M. Laurent Jacobelli, rapporteur pour avis. Je suis par-delà la perplexité. Vos collègues d’extrême-gauche ont voté contre l’amendement II-DN156, pourtant identique au vôtre. Comment pourraient-ils voter le vôtre ? Vous n’avez donc d’autre solution que de le retirer.
En outre, cet amendement d’appel prévoit un crédit de 1 euro, ce qui, dixit M. Saintoul, est la marque d’un petit joueur complice du Gouvernement. J’en tire la conclusion que vous êtes complice du Gouvernement et que vous ne voulez pas augmenter le point de PMI. Je ne vois pas comment émettre un avis devant tant de sectarisme et d’ambivalence. Les bras m’en tombent !

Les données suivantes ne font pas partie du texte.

(** Where the loop fails, the line holds the failing token after a
    space, and the position is that of the space, moved by the index of
    the letter when a letter is refused. The line must not be empty when
    the token is appended: the program name is not empty. *)
Lemma Parse_loop_failed (todo : list CString) :
  forall (i : nat) (dn : list CString) (line : string) (s : ParseState)
    (what line' : string) (position : Z) (s' : ParseState) (argv' : list CString),
  match i with
  | O => match todo with str :: _ => c_str (trimmed str) <> "" | [] => True end
  | S _ => line <> ""
  end ->
  Parse_loop i dn todo line s = Failed what line' position s' argv' ->
  exists (before tok after : string) (k : nat),
    line' = before +:+ " " +:+ tok +:+ after
    /\ position = Z.of_nat (String.length before) + Z.of_nat k
    /\ (k < String.length tok)%nat
    /\ (k = 0%nat
        \/ what = "Invalid argument letter: '" +:+ String (char_at tok k) "" +:+ "'.").
Proof.
  induction todo as [|str todo IH]; intros i dn line s what line' position s' argv' Hi H;
    [discriminate|].
  cbn [Parse_loop] in H. pose proof (Trim_length str) as Hlen. unfold trimmed in *.
  destruct (Trim str) as [str' n]. cbn [fst snd] in *. subst n.
  destruct i as [|i].
  - eapply IH; [|exact H]. cbn. apply append_token_not_empty. now right.
  - assert (append_token line (c_str str') = line +:+ " " +:+ c_str str') as Hline
      by now apply append_token_nonempty.
    destruct (token _ _ _ _) as [s1|what1 position1 s1] eqn:Ht.
    + eapply IH; [|exact H]. cbn. apply append_token_not_empty. now left.
    + apply token_caught in Ht as (k & -> & Hk & Hwhat).
      destruct (trim_rest_line todo (append_token line (c_str str'))) as [after Hafter].
      destruct (trim_rest todo _) as [rest line'']. cbn [snd] in Hafter.
      injection H as <- <- <- <- <-. subst line''.
      exists line, (c_str str'), after, k. rewrite Hline, !string_app_assoc. auto.
Qed.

M. Aurélien Saintoul (LFI-NFP). Le rapporteur pour avis fait fausse route. S’il considère que ce sont les mêmes amendements, il lui revient d’expliquer la divergence de ses avis. S’agissant du montant de 1 euro et du choix d’un amendement d’appel, nous n’avons pas les services d’une administration ni mêmes d’un rapporteur. Nous nous sommes donc abstenus de chiffrer précisément notre amendement, d’autant que le budget du programme que nous visons est insuffisant.
La commission adopte l’amendement.
Amendement II-DN105 de M. Frédéric Boccaletti
M. Frédéric Boccaletti (RN). Cet amendement d’appel vise à rappeler au Gouvernement la nécessité d’augmenter les crédits destinés aux conjoints survivants d’anciens combattants. Depuis le 1er janvier 2021, celles et ceux ayant perdu un proche en raison de son engagement pour la nation peuvent bénéficier d’une demi-part fiscale supplémentaire. L’âge plancher de 74 ans ne semble plus justifié. Nous proposons d’étendre ce bénéfice aux conjoints survivants dès l’âge de 70 ans, pour leur permettre de faire face à l’inflation et à la baisse du pouvoir d’achat.

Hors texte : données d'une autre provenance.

Definition searchWebWithTavily (cfg : config) (query : value) : prog string :=
  if negb (truthy (envValue (TAVILY_API_KEY cfg))) then Ret ""
  else
    (consoleLog "🌐 Tavily search for:" (LValue query) ;;
     tryCatch
       (response <- fetch (tavilyRequest cfg query) ;;
        if negb (ok response) then
          txt <- readText response ;;
          consoleError "Tavily error:" (LValue (VStr txt)) ;;
          Ret ""
        else
          data <- readJson response ;;
          lift (formatContext data))
       (fun err =>
          consoleError "Tavily search failed:" (LError err) ;;
          Ret ""))%prog.

Definition defaultSystem : string :=
  "You are DINX, a precise, helpful design assistant. Use web context if provided, and say when information may be out of date.".

Definition webBanner : string :=
  "Here is information from a live web search. Use it carefully in your answer:" ++ nl ++ nl.

Definition buildMessages (system message : value) (webInfo : string) : list value :=
  ([chatMessage "system" (if truthy system then system else VStr defaultSystem)]
   ++ (if truthy (VStr webInfo)
       then [chatMessage "system" (VStr (webBanner ++ webInfo))]
       else [])
   ++ [chatMessage "user" message])%list.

Suivant l’avis du rapporteur pour avis, la commission adopte l’amendement.
Amendement II-DN90 de M. Bastien Lachaud
M. Bastien Lachaud (LFI-NFP). Il vise à abonder de 1 million les crédits destinés aux veuves d’anciens combattants, pour rendre immédiatement effective la volonté du législateur de leur permettre de bénéficier systématiquement, quel que soit l’âge de décès de leur conjoint, d’une demi-part fiscale supplémentaire, sans devoir atteindre la limite d’âge de 74 ans. Nous demandons au Gouvernement de lever le gage si l’amendement est adopté. Les veuves d’anciens combattants ne peuvent pas se permettre d’attendre un an de plus pour bénéficier de cette mesure de justice fiscale.
M. Laurent Jacobelli, rapporteur pour avis. Sur le fond, vous avez raison. Cependant, votre amendement prévoit non une dépense supplémentaire mais l’amoindrissement d’une recette de l’État, ayant vocation à être examiné dans le cadre de la première partie du projet de loi de finances, contrairement à l’amendement d’appel II-DN105. Même si nous l’adoptions, il ne passerait pas la barre. Demande de retrait ou avis défavorable.

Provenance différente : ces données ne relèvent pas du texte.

(** * CodeCritic agent core: a shallow embedding and its checked properties

    The development follows the layout of the extension:
    - [Js]         the string primitives of the host language the code relies on;
    - [Parser]     the balanced-brace scanner of features/chat.js;
    - [Todo]       todo normalisation and merging (features/chat.js);
    - [Dispatch]   tool-call normalisation (features/chat.js, tools/agentTools.js);
    - [Diff]       the line diff engine (tools/agentTools.js);
    - [Ledger]     the revert ledger and the mutating tools (tools/agentTools.js);
    - [Agent]      the agent loop [runAgentTurn] (features/chat.js).

    Texts are Rocq strings, one [ascii] per code unit; code units beyond the
    7-bit range are outside the model. *)

From Stdlib Require Import ZArith Lia Ascii.
From Stdlib Require String.
From stdpp Require Import base strings list gmap.

Local Open Scope Z_scope.

(** ** Host-language string primitives *)
Module Js.

(** The double quote character. *)
Definition dq : ascii := "034"%char.
Definition bslash : ascii := "\"%char.
Definition LF : ascii := "010"%char.
Definition CR : ascii := "013"%char.

(** [ch === lit] where [ch] is the one-unit string [src[i]]. *)
Definition chEq (ch : ascii) (lit : string) : bool :=
  bool_decide (String ch EmptyString = lit).

(** The class [\s] restricted to 7-bit code units. *)
Definition isSpace (c : ascii) : bool :=
  let n := nat_of_ascii c in
  bool_decide (n = 32%nat) || (bool_decide (9 <= n)%nat && bool_decide (n <= 13)%nat).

M. Bastien Lachaud (LFI-NFP). Cet amendement a été jugé recevable par le président de la commission des finances.
La commission rejette l’amendement.
Amendement II-DN89 de M. Emmanuel Fernandes
M. Emmanuel Fernandes (LFI-NFP). Il y a quelques semaines, je publiais sur les réseaux sociaux la question que j’ai posée au ministre délégué chargé des anciens combattants au sujet des Malgré-nous, ces incorporés de force d’Alsace-Moselle. Cette vidéo a suscité de nombreux commentaires, parmi lesquels je citerai celui d’Alain : « Mon oncle a été incorporé de force dans l’armée allemande et, comme il a refusé, le jour où des soldats sont venus le chercher, les soldats allemands ont placé devant la grange mes grands-parents, ma mère et ma tante. Trois soldats allemands les ont mis en joue et ont reposé la question à mon oncle, qui n’avait plus le choix et a dû partir comme incorporé de force. »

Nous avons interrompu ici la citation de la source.